Contini S, Tesfaye M, Picone P, Pacchione D, Kuppers B, Zambianchi C, Scarpignato C. Int. J. Pediatr. Otorhinolaryngol. 2007; 71(10): 1597-1604.

Affiliation

Department of Surgical Sciences, University of Parma, Via Gramsci 14, 43100 Parma, Italy. sandro.contini@unipr.it

Copyright

(Copyright © 2007, Elsevier Publishing)

DOI

10.1016/j.ijporl.2007.07.007

PMID

17716749

Abstract

OBJECTIVE: Children with caustic ingestions in developing countries are often treated at home, sometimes by traditional healers, or are referred, frequently late, to tertiary hospitals, which only seldom offer adequate endoscopic and dilatation facilities. Therefore, when dilatations are performed, the stricture is often already well established, making dilatation more difficult.
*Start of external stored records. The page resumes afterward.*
(* ===== verification/GoStd.v ===== *)
(** * The operator's utility packages

    pkg/optional, pkg/pointer and pkg/collections: the generic values every
    other component is written with, over Go's zero values and nil-able maps
    and slices ([option]). *)
From S2P Require Import Prelude.

(** ** Zero values

    [reflect.Value.IsZero]: maps, slices and pointers are zero when nil. *)
Class GoZero (A : Type) := { zero : A; IsZero : A → bool }.
Class GoZeroLaws (A : Type) `{GoZero A} := {
  IsZero_spec : ∀ x : A, IsZero x = true ↔ x = zero
}.

#[export] Instance string_zero : GoZero string :=
  {| zero := ""; IsZero s := String.eqb s "" |}.
#[export] Instance Z_zero : GoZero Z := {| zero := 0%Z; IsZero z := Z.eqb z 0 |}.
#[export] Instance bool_zero : GoZero bool := {| zero := false; IsZero := negb |}.
(** Pointers, maps, slices and interfaces: [None] is nil. *)
#[export] Instance option_zero {A} : GoZero (option A) :=
  {| zero := None; IsZero o := match o with None => true | Some _ => false end |}.

#[export] Instance string_zero_laws : GoZeroLaws string.
Proof. split. intros s. apply String.eqb_eq. Qed.
#[export] Instance Z_zero_laws : GoZeroLaws Z.
Proof. split. intros z. apply Z.eqb_eq. Qed.
#[export] Instance bool_zero_laws : GoZeroLaws bool.
Proof. split. by intros []. Qed.
#[export] Instance option_zero_laws {A} : GoZeroLaws (option A).
Proof. split. by intros []. Qed.

(** ** pkg/optional *)
Module Optional.
Record optional (T : Type) := Of { val : T }.
Arguments Of {T} _.
Arguments val {T} _.

Section Optional.
Context {T : Type} `{GoZero T}.

Definition Empty : optional T := Of zero.
Definition IsNotPresent (o : optional T) : bool := IsZero (val o).
Definition IsPresent (o : optional T) : bool := negb (IsNotPresent o).
Definition Get (o : optional T) : T := val o.
Definition GetOrElse (o : optional T) (f : unit → T) : T :=
  if IsNotPresent o then f () else val o.
Definition GetOrDefault (o : optional T) (v : T) : T :=
  GetOrElse o (fun _ => v).
(** [do] acts on the state of the caller. *)
Definition IfPresent {S} (o : optional T) (do : T → S → S) (s : S) : S :=
  if IsPresent o then do (Get o) s else s.
Definition AllNonEmpty (l : list (optional T)) : list T :=
  Get <$> List.filter (fun o => negb (IsNotPresent o)) l.
(** [*val = Of( *val).GetOrDefault(def)], the new value of [*val]. *)
Definition ValueOrDefault (v def : T) : T := GetOrDefault (Of v) def.
End Optional.

Definition Map {T U} `{GoZero T, GoZero U} (o : optional T) (f : T → U) : optional U :=
  if IsNotPresent o then Empty else Of (f (Get o)).

Section Facts.
Context {T : Type} `{GoZeroLaws T}.

Lemma GetOrDefault_zero (d : T) : GetOrDefault (Of zero) d = d.
Proof.
  unfold GetOrDefault, GetOrElse, IsNotPresent; simpl.
  by rewrite (proj2 (IsZero_spec zero)).
Qed.

Lemma GetOrDefault_nonzero (v d : T) : v ≠ zero → GetOrDefault (Of v) d = v.
Proof.
  intros Hv. unfold GetOrDefault, GetOrElse, IsNotPresent; simpl.
  destruct (IsZero v) eqn:E; [|done]. by apply IsZero_spec in E.
Qed.

Lemma ValueOrDefault_idemp (v d : T) :
  ValueOrDefault (ValueOrDefault v d) d = ValueOrDefault v d.
Proof.
  unfold ValueOrDefault. destruct (IsZero v) eqn:E.
  - apply IsZero_spec in E as ->. rewrite GetOrDefault_zero.
    unfold GetOrDefault, GetOrElse. by destruct (IsNotPresent _).
  - rewrite (GetOrDefault_nonzero v); [|intros ->; by rewrite (proj2 (IsZero_spec zero)) in E].
    apply GetOrDefault_nonzero. intros ->. by rewrite (proj2 (IsZero_spec zero)) in E.
Qed.

Lemma ValueOrDefault_nonzero (v d : T) : d ≠ zero → ValueOrDefault v d ≠ zero.
Proof.
  intros Hd. unfold ValueOrDefault. destruct (IsZero v) eqn:E.
  - apply IsZero_spec in E as ->. by rewrite GetOrDefault_zero.
  - rewrite GetOrDefault_nonzero; intros ->; by rewrite (proj2 (IsZero_spec zero)) in E.
Qed.
End Facts.
End Optional.
Export Optional (ValueOrDefault).

(** ** pkg/pointer *)
Module Pointer.
Definition To {T} (x : T) : option T := Some x.
Definition DerefOrElse {T} (p : option T) (do : unit → T) : T :=
  match p with None => do () | Some x => x end.
Definition DerefOrDefault {T} (p : option T) (def : T) : T :=
  DerefOrElse p (fun _ => def).
Definition DerefOrEmpty {T} `{GoZero T} (p : option T) : T :=
  DerefOrElse p (fun _ => zero).
End Pointer.

(** ** pkg/collections/list *)
Module GoList.
Section GoList.
Context {T S : Type}.

Fixpoint Filter (l : list T) (shouldBeIncluded : T → bool) : list T :=
  match l with
  | [] => []
  | v :: l' => if shouldBeIncluded v then v :: Filter l' shouldBeIncluded
               else Filter l' shouldBeIncluded
  end.
Fixpoint MapTo (l : list T) (mapItemTo : T → S) : list S :=
  match l with [] => [] | v :: l' => mapItemTo v :: MapTo l' mapItemTo end.
Fixpoint All (l : list T) (condition : T → bool) : bool :=
  match l with
  | [] => true
  | x :: l' => if negb (condition x) then false else All l' condition
  end.
Fixpoint Any (l : list T) (condition : T → bool) : bool :=
  match l with [] => false | x :: l' => condition x || Any l' condition end.
End GoList.

Section Contains.
Context {T : Type} `{EqDecision T}.

(** The element checkers: [reflect.DeepEqual] and comparison of comparable
    values are equality of the modelled values. *)
Fixpoint Contains (l : list T) (expected : T) : bool :=
  match l with
  | [] => false
  | x :: l' => bool_decide (expected = x) || Contains l' expected
  end.
Definition Diff (old new : list T) : list T :=
  Filter old (fun item => negb (Contains new item)).

Lemma Contains_spec (l : list T) (x : T) : Contains l x = true ↔ x ∈ l.
Proof.
  induction l as [|y l IH]; simpl; [set_solver|].
  rewrite orb_true_iff, bool_decide_eq_true, IH, elem_of_cons. done.
Qed.
End Contains.

Lemma Filter_spec {T} (l : list T) f x : x ∈ Filter l f ↔ x ∈ l ∧ f x = true.
Proof.
  induction l as [|y l IH]; simpl; [set_solver|].
  destruct (f y) eqn:E; rewrite ?elem_of_cons, IH; intuition congruence.
Qed.
Lemma Filter_sublist {T} (l : list T) f : Filter l f `sublist_of` l.
Proof. induction l as [|y l IH]; simpl; [done|]. destruct (f y); by constructor. Qed.
Lemma MapTo_fmap {T S} (l : list T) (f : T → S) : MapTo l f = f <$> l.
Proof. induction l as [|y l IH]; simpl; [done|]. by rewrite IH. Qed.
Lemma All_spec {T} (l : list T) f : All l f = true ↔ Forall (fun x => f x = true) l.
Proof.
  induction l as [|y l IH]; simpl; [done|].
  rewrite Forall_cons, <- IH. by destruct (f y); intuition.
Qed.
Lemma Diff_spec {T} `{EqDecision T} (old new : list T) x :
  x ∈ Diff old new ↔ x ∈ old ∧ x ∉ new.
Proof.
  unfold Diff. rewrite Filter_spec, negb_true_iff, <- not_true_iff_false, Contains_spec.
  done.
Qed.
End GoList.
#[export] Hint Rewrite @GoList.Filter_spec @GoList.Diff_spec @GoList.MapTo_fmap
  @GoList.Contains_spec : operator_rw.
The aim of this paper is to report our experience in the management of corrosive injuries in a group of children of Sierra Leone, all complaining accidental ingestion of caustic soda, many of them treated months after the ingestion. METHOD: We considered all children admitted after corrosive ingestion, from November 2001 to November 2005, to the "Emergency" Surgical Center in Goderich-Freetown, Sierra Leone. In December 2005 the hospital was supplied with endoscopes and dilatation devices. The children still followed up clinically were recalled to submit them to an endoscopic follow-up and to a dilatation, if needed. RESULTS: Forty children were admitted (mean age: 4.5 years): 16 (group A) after an esophageal perforation during dilatation performed elsewhere (death rate: 56%). Twenty-four children (group B) were observed after ingestion, 58% being submitted to a surgical gastrostomy. Death rate after ingestion was nil. The mean interval between ingestion and endoscopy was 8.8 months. Fifty-three dilatations were carried out in 17 children over a 3 months period. We report three perforations (17.6%) and a death rate of 5.8% (1/17). Two patients were lost to follow-up. Three patients (17.6%) did not show any improvement. Four children complained recurrent dysphagia after the first dilatation cycle. Overall, 10 children (58.8%) showed a clear-cut improvement at 6 months. CONCLUSIONS: The majority of treated strictures were late, therefore difficult to dilate and at higher risk of perforation. Dilatation with Savary bougies seems safer than with balloon catheters. Recurrent strictures and a long-term dilatation treatment should be expected. Retrograde dilatations through gastrostomies should be the preferred method of treatment and surgical gastrostomies should be performed without hesitation. Esophageal replacement is unlikely in these countries, except in very few referral centres. Therefore, any effort should be made to treat caustic strictures by timely dilatation programs.